Narin Güran vakası 2: Sessizlik ihtiyacı, sessizlik ithamı

Gürültü üzerinde durduk dün, bugün “sessizlik” meselesinden devam edeceğim, hep olduğu gibi sabır rica ediyorum, uzun ve uzmanlar dışında sıkıcı bulunacağı kesin olan meselelere gireceğim, derdimi iyi anlatabilmek için mecburum buna, bağışlayın. Çalışmanın bugünkü bölümünde meselenin tamamen çığırından çıktığı, “gürültü”nün kişilerin temyiz kudretini sarsmaya başladığı 31 Ağustos’tan önceki bazı vakalar ele alınacak ki sonrasında olan bitenleri anlamaya bir hazırlık olarak da okunabilir.

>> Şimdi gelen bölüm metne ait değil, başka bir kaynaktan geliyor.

(** Lines 125-144 of [update]. *)
Definition update_batch (e : t) : Result Batch :=
  let rewards :=
    discounted_returns (gamma e) (RolloutBuffer.rewards (buffer e))
      (RolloutBuffer.is_terminals (buffer e)) in
  let rewards := normalize rewards in
  stacked ← stack (RolloutBuffer.states (buffer e));
  let old_states := squeeze stacked in
  old_actions ← stack_squeeze (RolloutBuffer.actions (buffer e));
  old_logprobs ← stack_squeeze (RolloutBuffer.logprobs (buffer e));
  mret {| returns := Vec rewards; old_states := old_states;
          old_actions := old_actions; old_logprobs := old_logprobs |}.

(** Lines 150-165: the loss of the batch under parameters [m]. *)
Definition surrogate (eps_clip : R) (b : Batch) (m : Params) : Result Terms :=
  '(logprobs, state_values, dist_entropy) ←
    ActorCritic.evaluate m (old_states b) (old_actions b);
  let state_values := squeeze_vec state_values in
  d ← bop Rminus logprobs (old_logprobs b);
  let ratios := t1_map exp d in
  advantages ← bop Rminus (returns b) state_values;
  surr1 ← bop Rmult ratios advantages;
  surr2 ← bop Rmult (t1_map (clamp (1 - eps_clip) (1 + eps_clip)) ratios)
            advantages;
  smin ← bop Rmin surr1 surr2;
  mse ← MseLoss state_values (returns b);
  l ← bop Rplus (t1_map Ropp smin) (Scal (0.5 * mse)%R);
  loss ← bop Rminus l (t1_map (Rmult 0.01) dist_entropy);
  mret {| ratios := ratios; advantages := advantages; surr1 := surr1;
          surr2 := surr2; loss := loss |}.

(** [loss.mean()] *)
Definition loss_mean (eps_clip : R) (b : Batch) (m : Params) : Result R :=
  t ← surrogate eps_clip b m;
  mret (t1_mean (loss t)).

(** One pass of the loop (lines 150-170): the forward pass on the live
    model, then the gradient step; [backward()] raises when gradients are
    not being tracked. *)
Definition epoch (b : Batch) : M unit :=
  w ← get;
  _ ← modify (log (EvEvaluate Live (grad_enabled w)));
  _ ← lift (loss_mean (eps_clip (self w)) b (policy (self w)));
  _ ← lift (if grad_enabled w then Ok tt
            else Raise (RuntimeError "element 0 of tensors does not require grad"));
  let o := optimizer (self w) in
  let '(p, mo) := adam_step (lr_actor o) (lr_critic o)
                    (loss_mean (eps_clip (self w)) b) (policy (self w))
                    (moments o) in
  _ ← modify (set_self (fun e => set_optimizer (stepped mo o) (set_policy p e)));
  modify (log EvStep).

(** [for _ in range(n): ...] *)
Fixpoint epochs (n : nat) (b : Batch) : M unit :=
  match n with
  | O => mret tt
  | S n' => _ ← epoch b; epochs n' b
  end.

(** Lines 125-170: everything up to the end of the loop. *)
Definition update_optimize : M unit :=
  w ← get;
  b ← lift (update_batch (self w));
  epochs (Z.to_nat (K_epochs (self w))) b.

(** [self.policy_old.load_state_dict(self.policy.state_dict())] *)
Definition sync_policy_old : M unit :=
  w ← get;
  let '(p, ok) := load_state_dict (policy_old (self w)) (policy (self w)) in
  _ ← modify (set_self (set_policy_old p));
  lift (if ok then Ok tt
        else Raise (RuntimeError "Error(s) in loading state_dict")).

(** [self.buffer.clear()] *)
Definition clear_buffer : M unit :=
  modify (set_self (fun e => set_buffer (RolloutBuffer.clear (buffer e)) e)).

Definition update : M unit :=
  _ ← update_optimize;
  _ ← sync_policy_old;
  clear_buffer.

(** [torch.save(self.policy_old.state_dict(), checkpoint_path)] *)
Definition save (checkpoint_path : string) : M unit :=
  w ← get;
  modify (set_files (<[checkpoint_path := policy_old (self w)]>)).

(** [torch.load(checkpoint_path, map_location=...)] *)
Definition torch_load (checkpoint_path : string) : M Params :=
  w ← get;
  lift (match files w !! checkpoint_path with
        | Some sd => Ok sd
        | None => Raise (FileNotFoundError checkpoint_path)
        end).
(** * myshell.c: a shallow embedding and its verified properties

    The development follows the layout of [myshell.c]: the tokenizer
    ([parse_input]), the variable expander ([expand_variable]), the token
    post-processor ([process_tokens]), the built-ins
    ([execute_shell_builtin]), the launcher ([execute_command]), the
    SIGCHLD handler ([on_child_exit]), one turn of the loop of [shell]
    with the reading of its line, in the shell and in the child it
    creates, [setup_environment] and [main].

    Conventions of the model.
    - A C string is a [string]: the bytes before the terminating NUL.
    - [malloc]/[realloc]/[strdup] succeed (the source leaves the process
      on allocation failure), and [size_t]/[int] counters stay far below
      their wrap-around, so they are [nat].
    - Every store into an array of fixed or tracked capacity is checked
      against that capacity; a store outside it is undefined behaviour in
      C and ends the run with [Undefined], naming the array.
    - The system is a parameter or an explicit part of the state: the
      file system answers [chdir], the kernel keeps the table of
      children that [fork] and [waitpid] act on, and the answers to the
      attempts to write log.txt are given from outside. *)

From Stdlib Require Import ZArith Ascii String.
From Equations Require Import Equations.
From stdpp Require Import gmap strings list pretty.

(** ** Outcome of a run *)

Inductive outcome (A : Type) : Type :=
| Ok (a : A)
| Undefined (array : string).
Arguments Ok {A} a.
Arguments Undefined {A} array.

Definition obind {A B} (m : outcome A) (k : A -> outcome B) : outcome B :=
  match m with
  | Ok a => k a
  | Undefined w => Undefined w
  end.

Notation "'do' x <- m ; k" := (obind m (fun x => k))
  (at level 10, x name, m at level 100, k at level 200).

(** ** Constants and characters of the source *)

Definition MAX_LINE : nat := 1024.
Definition INIT_TOKENS : nat := 100.
Arguments MAX_LINE : simpl never.
Arguments INIT_TOKENS : simpl never.

Definition dquote : ascii := ascii_of_nat 34.
Definition space : ascii := ascii_of_nat 32.
Definition tab : ascii := ascii_of_nat 9.
Definition dollar : ascii := ascii_of_nat 36.
Definition underscore : ascii := ascii_of_nat 95.
Definition equals : ascii := ascii_of_nat 61.
Definition tilde : ascii := ascii_of_nat 126.

Definition is_blank (c : ascii) : bool :=
  Ascii.eqb c space || Ascii.eqb c tab.

(** [isalnum] of <ctype.h> in the "C" locale (the program never calls
    [setlocale]): the digits and the letters of ASCII; no byte above 127
    is alphanumeric. *)
Definition isalnum (c : ascii) : bool :=
  let n := nat_of_ascii c in
  ((48 <=? n) && (n <=? 57)) || ((65 <=? n) && (n <=? 90))
  || ((97 <=? n) && (n <=? 122)).

Definition is_ident (c : ascii) : bool :=
  Ascii.eqb c underscore || isalnum c.

(** [s +:+ c]: the string [s] followed by the character [c]. *)
Definition snoc (s : string) (c : ascii) : string := s +:+ String c "".

(** ** Arrays of tokens with a tracked capacity *)

(** [array[index++] = t] for an array of [cap] slots holding [toks]. *)
Definition store_token (array : string) (toks : list string) (cap : nat)
  (t : string) : outcome (list string) :=
  if length toks <? cap then Ok (toks ++ [t]) else Undefined array.

(** [array[index] = NULL], the end marker. *)
Definition store_sentinel (array : string) (toks : list string) (cap : nat)
  : outcome (list string) :=
  if length toks <? cap then Ok toks else Undefined array.

(** ** [parse_input] (lines 163-209) *)

Record tokenizer := {
  tokens : list string;      (* tokens[0 .. token_index-1] *)
  tokens_cap : nat;
  current_token : string;    (* current_token[0 .. ct_index-1] *)
  in_quotes : bool
}.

BİRİNCİ SESSİZLİK: SUSUN, YARGI ÇALIŞIYOR! Başlayalım o halde: Yargıda önemli iki “sessizlik” vardır. İlki sağlıklı soruşturmayı/kovuşturmayı sağlıklı yürütmek için gerekli sessizlik. İkincisi Narin Güran dosyasında özel bir boyut kazanan, kısa süre içinde bir “karine” haline gelerek masumiyet karinesini yok eden “aile fertlerinin (hatta bütün köyün) sessiz kalarak suçu gizlediği” iddiasında dillendirilen sessizlik. İlk sessizlik kuralının gereği neredeyse bütün medya, bürokrasi, ...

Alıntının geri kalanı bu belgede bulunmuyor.